*ACTIVITY*
Lines below containing the word "holds" should be copied out.

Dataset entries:
■ ■ ■

(** The results for "no thumbnails" raise IndexError, and do so again from
    the cache when the provider has stopped answering. *)
Lemma repeated_search_is_served_from_cache_witness :
  search_youtube Fixture.voc_match Fixture.remove_voc Fixture.fuzzy_match
    (fun _ => None)
    (Fixture.run default_settings "no thumbnails"
       CommonPlayMediaType.VIDEO).2
    "no thumbnails" CommonPlayMediaType.VIDEO
  = (Raise IndexError,
     (Fixture.run default_settings "no thumbnails"
        CommonPlayMediaType.VIDEO).2).
Proof.
  apply (repeated_search_is_served_from_cache Fixture.voc_match
           Fixture.remove_voc Fixture.fuzzy_match Fixture.youtube_searcher
           (Fixture.skill default_settings) "no thumbnails"
           CommonPlayMediaType.VIDEO).
  - vm_compute. reflexivity.
  - vm_compute. eexists. reflexivity.
Defined.

(** An invocation changes nothing of the skill but the cache, removes no
    phrase from the cache and replaces no results in it; and after a
    provider call that returned, the cache holds what the provider
    returned, unfiltered, whatever became of the invocation. *)
Theorem search_youtube_only_adds_to_cache voc_match remove_voc fuzzy_match
    youtube_searcher self phrase media_type :
  let self' :=
    (search_youtube voc_match remove_voc fuzzy_match youtube_searcher
       self phrase media_type).2 in
  let phrase' := searched_phrase voc_match remove_voc phrase media_type in
  settings self' = settings self
  /\ gui_connected self' = gui_connected self
  /\ skill_icon self' = skill_icon self
  /\ skill_id self' = skill_id self
  /\ (forall k results,
        search_cache self !! k = Some results ->
        search_cache self' !! k = Some results)
  /\ (forall results,
        search_cache self !! phrase' = None ->
        youtube_searcher phrase' = Some results ->
        search_cache self' !! phrase' = Some results).
Proof.
  intros self' phrase'.
  destruct (search_youtube voc_match remove_voc fuzzy_match youtube_searcher
              self phrase media_type) as [outcome self''] eqn:Hrun.
  subst self'. simpl.
  apply search_youtube_cases in Hrun
    as [(Hmiss & Hprov & _ & ->)|(results & Hfetch & _)].
  - repeat split; auto. fold phrase' in Hprov. congruence.
  - fold phrase' in Hfetch.
    destruct Hfetch as [[Hhit ->]|(Hmiss & Hprov & ->)].
    + repeat split; auto. congruence.
    + simpl. repeat split.
      * intros k cached Hk. rewrite lookup_insert_ne; [exact Hk|].
        intros <-. congruence.
      * intros results' _ Hprov'. rewrite lookup_insert_eq. congruence.
Qed.

(** ** Bounds on the score *)


Lemma ge_true (x y : Q) : Py.ge x y = true <-> (y <= x)%Q.
Proof. unfold Py.ge. apply Qle_bool_iff. Qed.

Lemma ge_false (x y : Q) : Py.ge x y = false <-> (x < y)%Q.
Proof.
  split.
  - intros H. apply Qnot_le_lt. intros Hc. apply ge_true in Hc. congruence.
  - intros H. destruct (Py.ge x y) eqn:E; [|reflexivity].
    apply ge_true in E. apply Qlt_not_le in H. contradiction.
Qed.

(** The running score of a request that does not name the provider, for
    a category without base score, when the fuzzy match is at most 1. *)
Lemma score_before_min_unqualified voc_match fuzzy_match self phrase
    media_type (m : Video.t) (idx : nat) :
  (forall a b, (fuzzy_match a b <= 1)%Q) ->
  media_type <> CommonPlayMediaType.VIDEO ->
  media_type <> CommonPlayMediaType.MUSIC ->
  (score_before_min voc_match fuzzy_match self phrase media_type 0 false
     m idx < 100)%Q
  /\ (media_type = CommonPlayMediaType.GENERIC ->
      (score_before_min voc_match fuzzy_match self phrase media_type 0 false
         m idx <= 90)%Q).
Proof.
  intros Hfm Hvideo Hmusic.
  pose proof (Hfm (Py.lower phrase) (Py.lower (Video.title m))) as Hle.
  assert (Hidx : (inject_Z (0 - Z.of_nat idx * 5) <= inject_Z 0)%Q)
    by (rewrite <- Zle_Qle; lia).
  change (inject_Z 0) with 0%Q in Hidx.
  unfold score_before_min.
  set (v := fuzzy_match (Py.lower phrase) (Py.lower (Video.title m))) in *.
  set (z := inject_Z (0 - Z.of_nat idx * 5)) in *.
  destruct media_type; try congruence; simpl;
    match goal with
    | |- context [Py.ge ?s 100] =>
        let E := fresh "E" in
        destruct (Py.ge s 100) eqn:E;
        [apply ge_true in E|apply ge_false in E]
    end;
    destruct (fallback_mode (settings self));
    (split; [lra|intros Hmt; try discriminate Hmt; lra]).
Qed.

(** A request that does not name the provider, for a category other than
    VIDEO and MUSIC, never reaches the ceiling when the fuzzy match is at
    most 1: every confidence is below 100, and at most 90 under a GENERIC
    request. *)
Theorem unqualified_requests_stay_below_the_ceiling voc_match remove_voc
    fuzzy_match youtube_searcher self phrase media_type ms self' j
    (m : Match.t) :
  (forall a b, (fuzzy_match a b <= 1)%Q) ->
  voc_match phrase "youtube" = false ->
  media_type <> CommonPlayMediaType.VIDEO ->
  media_type <> CommonPlayMediaType.MUSIC ->
  search_youtube voc_match remove_voc fuzzy_match youtube_searcher
    self phrase media_type = (Ok ms, self') ->
  ms !! j = Some m ->
  (Match.match_confidence m < 100)%Q
  /\ (media_type = CommonPlayMediaType.GENERIC ->
      (Match.match_confidence m <= 90)%Q).
Proof.
  intros Hfm Hvoc Hvideo Hmusic Hrun Hm.
  destruct (search_youtube_built _ _ _ _ _ _ _ _ _ _ _ Hrun Hm)
    as (results & filtered & _ & _ & Hbuild).
  rewrite (normalise_not_explicit _ _ _ _ Hvoc) in Hbuild.
  assert (Hbase : (normalise voc_match remove_voc phrase media_type).1.1 = 0).
  { unfold normalise. rewrite Hvoc. destruct media_type; simpl; congruence. }
  rewrite Hbase in Hbuild.
  destruct (build_matches_confidence _ _ _ _ _ _ _ _ _ _ _ Hbuild Hm)
    as (i & r & _ & Hconf).
  destruct (score_before_min_unqualified voc_match fuzzy_match self'
              (searched_phrase voc_match remove_voc phrase media_type)
              media_type r i Hfm Hvideo Hmusic) as [Hlt Hgeneric].
  pose proof (min_100_le
                (score_before_min voc_match fuzzy_match self'
                   (searched_phrase voc_match remove_voc phrase media_type)
                   media_type 0 false r i)) as Hmin.
  unfold calc_score in Hconf.
  split.
  - destruct Hconf as [-> | ->]; lra.
  - intros Hmt. specialize (Hgeneric Hmt).
    destruct Hconf as [-> | ->]; lra.
Qed.

Lemma unqualified_requests_stay_below_the_ceiling_witness :
  let m := Fixture.match_at 3 (Fixture.search default_settings "rock music"
                                 CommonPlayMediaType.GENERIC) in
  (Match.match_confidence m < 100)%Q
  /\ (CommonPlayMediaType.GENERIC = CommonPlayMediaType.GENERIC ->
      (Match.match_confidence m <= 90)%Q).
Proof.
  apply (unqualified_requests_stay_below_the_ceiling Fixture.voc_match
           Fixture.remove_voc Fixture.fuzzy_match Fixture.youtube_searcher
           (Fixture.skill default_settings) "rock music"
           CommonPlayMediaType.GENERIC
           (Fixture.matches_of (Fixture.search default_settings
                                  "rock music" CommonPlayMediaType.GENERIC))
           (Fixture.run default_settings "rock music"
              CommonPlayMediaType.GENERIC).2
           3%nat).
  - intros a b. unfold Fixture.fuzzy_match.
    destruct (String.eqb a b); [apply Qle_refl|discriminate].
  - reflexivity.
  - discriminate.
  - discriminate.
  - reflexivity.
  - reflexivity.
Defined.


(** ** The settings after [__init__] *)

Lemma settings_of_init_settings (stored : gmap string bool) :
  settings_of (init_settings stored)
  = Some {| fallback_mode := default false (stored !! "fallback_mode");
            audio_only := default false (stored !! "audio_only");
            video_only := default true (stored !! "video_only") |}.
Proof.
  unfold settings_of, init_settings.
  destruct (stored !! "fallback_mode") as [fb|] eqn:Hfb;
    destruct (stored !! "audio_only") as [ao|] eqn:Hao;
    destruct (stored !! "video_only") as [vo|] eqn:Hvo;
    repeat case_decide; simplify_map_eq; reflexivity.
Qed.

(** After [__init__] the three settings the method reads are all there:
    each has the stored value when there was one, and otherwise its
    default, off for [fallback_mode] and [audio_only] and on for
    [video_only]. *)
Theorem init_settings_supplies_defaults (stored : gmap string bool) :
  settings_of (init_settings stored)
  = Some {| fallback_mode := default false (stored !! "fallback_mode");
            audio_only := default false (stored !! "audio_only");
            video_only := default true (stored !! "video_only") |}.
Proof. apply settings_of_init_settings. Qed.

(** [__init__] overwrites no stored value, touches no other key, and
    changes nothing when run on settings it has already completed. *)
Theorem init_settings_keeps_stored (stored : gmap string bool) :
  (forall k v, stored !! k = Some v -> init_settings stored !! k = Some v)
  /\ (forall k,
        k <> "fallback_mode" -> k <> "audio_only" -> k <> "video_only" ->
        init_settings stored !! k = stored !! k)
  /\ init_settings (init_settings stored) = init_settings stored.
Proof.
  assert (Hkeep : forall s k v,
            s !! k = Some v -> init_settings s !! k = Some v).
  { intros s k v Hk. unfold init_settings.
    repeat case_decide; simplify_map_eq; auto;
      repeat (rewrite lookup_insert_ne by congruence); auto. }
  split; [apply Hkeep|]. split.
  - intros k H1 H2 H3. unfold init_settings.
    repeat case_decide; simplify_map_eq; reflexivity.
  - pose proof (settings_of_init_settings stored) as Hall.
    unfold settings_of in Hall.
    destruct (init_settings stored !! "fallback_mode") eqn:H1;
      [|discriminate Hall].
    destruct (init_settings stored !! "audio_only") eqn:H2;
      [|discriminate Hall].
    destruct (init_settings stored !! "video_only") eqn:H3;
      [|discriminate Hall].
    unfold init_settings at 1.
    repeat case_decide; congruence.
Qed.

(** ** From the provider's results to the matches *)

(** Every match the method returns is made from one of the results the
    cache or the provider holds for the searched phrase, and from one that
    passes the test of the requested category: under a MUSIC request its
    title is in the music vocabulary, under a PODCAST or DOCUMENTARY
    request it has the length and the title asked for.  The match has
    that result's url, and its title, marked or not. *)
Theorem matches_come_from_kept_results voc_match remove_voc fuzzy_match
    youtube_searcher self phrase media_type ms self' j (m : Match.t) :
  search_youtube voc_match remove_voc fuzzy_match youtube_searcher
    self phrase media_type = (Ok ms, self') ->
  ms !! j = Some m ->
  exists results r,
    search_cache self'
      !! searched_phrase voc_match remove_voc phrase media_type
    = Some results
    /\ r ∈ results
    /\ keeps voc_match media_type r = true
    /\ Match.uri m = Video.url r
    /\ (Match.title m = Video.title r
        \/ Match.title m = Video.title r ++ " (audio only)").
Proof.
  intros Hrun Hm.
  destruct (search_youtube_built _ _ _ _ _ _ _ _ _ _ _ Hrun Hm)
    as (results & filtered & Hfetch & Hfilter & Hbuild).
  apply filter_results_filter in Hfilter as [Hfiltered _].
  assert (Hcached : search_cache self'
                      !! searched_phrase voc_match remove_voc phrase
                           media_type = Some results).
  { destruct Hfetch as [[Hhit ->]|(_ & _ & ->)]; [exact Hhit|].
    simpl. apply lookup_insert_eq. }
  assert (Hkept : forall i r, filtered !! i = Some r ->
                    r ∈ results /\ keeps voc_match media_type r = true).
  { intros i r Hr. apply list_elem_of_lookup_2 in Hr.
    rewrite Hfiltered in Hr. apply list_elem_of_filter in Hr as [? ?].
    auto. }
  exists results.
  destruct (build_matches_entry _ _ _ _ _ _ _ _ _ _ _ Hbuild Hm)
    as [(_ & r & Hr & Hmatch)
       |[(_ & r & Hr & Hmatch)|(_ & _ & _ & r & Hr & Hmatch)]];
    destruct (Hkept _ _ Hr) as [Hin Hkeeps]; exists r.
  - apply audio_only_match_returns in Hmatch as (len & img & _ & _ & ->).
    simpl. auto 10.
  - apply video_match_returns in Hmatch as (len & img & _ & _ & ->).
    simpl. auto 10.
  - apply audio_duplicate_match_returns in Hmatch
      as (len & img & _ & _ & ->).
    simpl. auto 10.
Qed.

(** The one match of a MUSIC request for "rock music" is made from the
    one result titled as music. *)
Lemma matches_come_from_kept_results_witness :
  let m := Fixture.match_at 0 (Fixture.search default_settings "rock music"
                                 CommonPlayMediaType.MUSIC) in
  exists results r,
    search_cache (Fixture.run default_settings "rock music"
                    CommonPlayMediaType.MUSIC).2
      !! searched_phrase Fixture.voc_match Fixture.remove_voc "rock music"
           CommonPlayMediaType.MUSIC
    = Some results
    /\ r ∈ results
    /\ keeps Fixture.voc_match CommonPlayMediaType.MUSIC r = true
    /\ Match.uri m = Video.url r
    /\ (Match.title m = Video.title r
        \/ Match.title m = Video.title r ++ " (audio only)").
Proof.
  exact (matches_come_from_kept_results Fixture.voc_match Fixture.remove_voc
           Fixture.fuzzy_match Fixture.youtube_searcher
           (Fixture.skill default_settings) "rock music"
           CommonPlayMediaType.MUSIC
           (Fixture.matches_of (Fixture.search default_settings
                                  "rock music" CommonPlayMediaType.MUSIC))
           (Fixture.run default_settings "rock music"
              CommonPlayMediaType.MUSIC).2
           0%nat
           (Fixture.match_at 0 (Fixture.search default_settings
                                  "rock music" CommonPlayMediaType.MUSIC))
           eq_refl eq_refl).
Defined.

■ ■ ■

*ANSWER BELOW*
    provider call that returned, the cache holds what the provider
    cache or the provider holds for the searched phrase, and from one that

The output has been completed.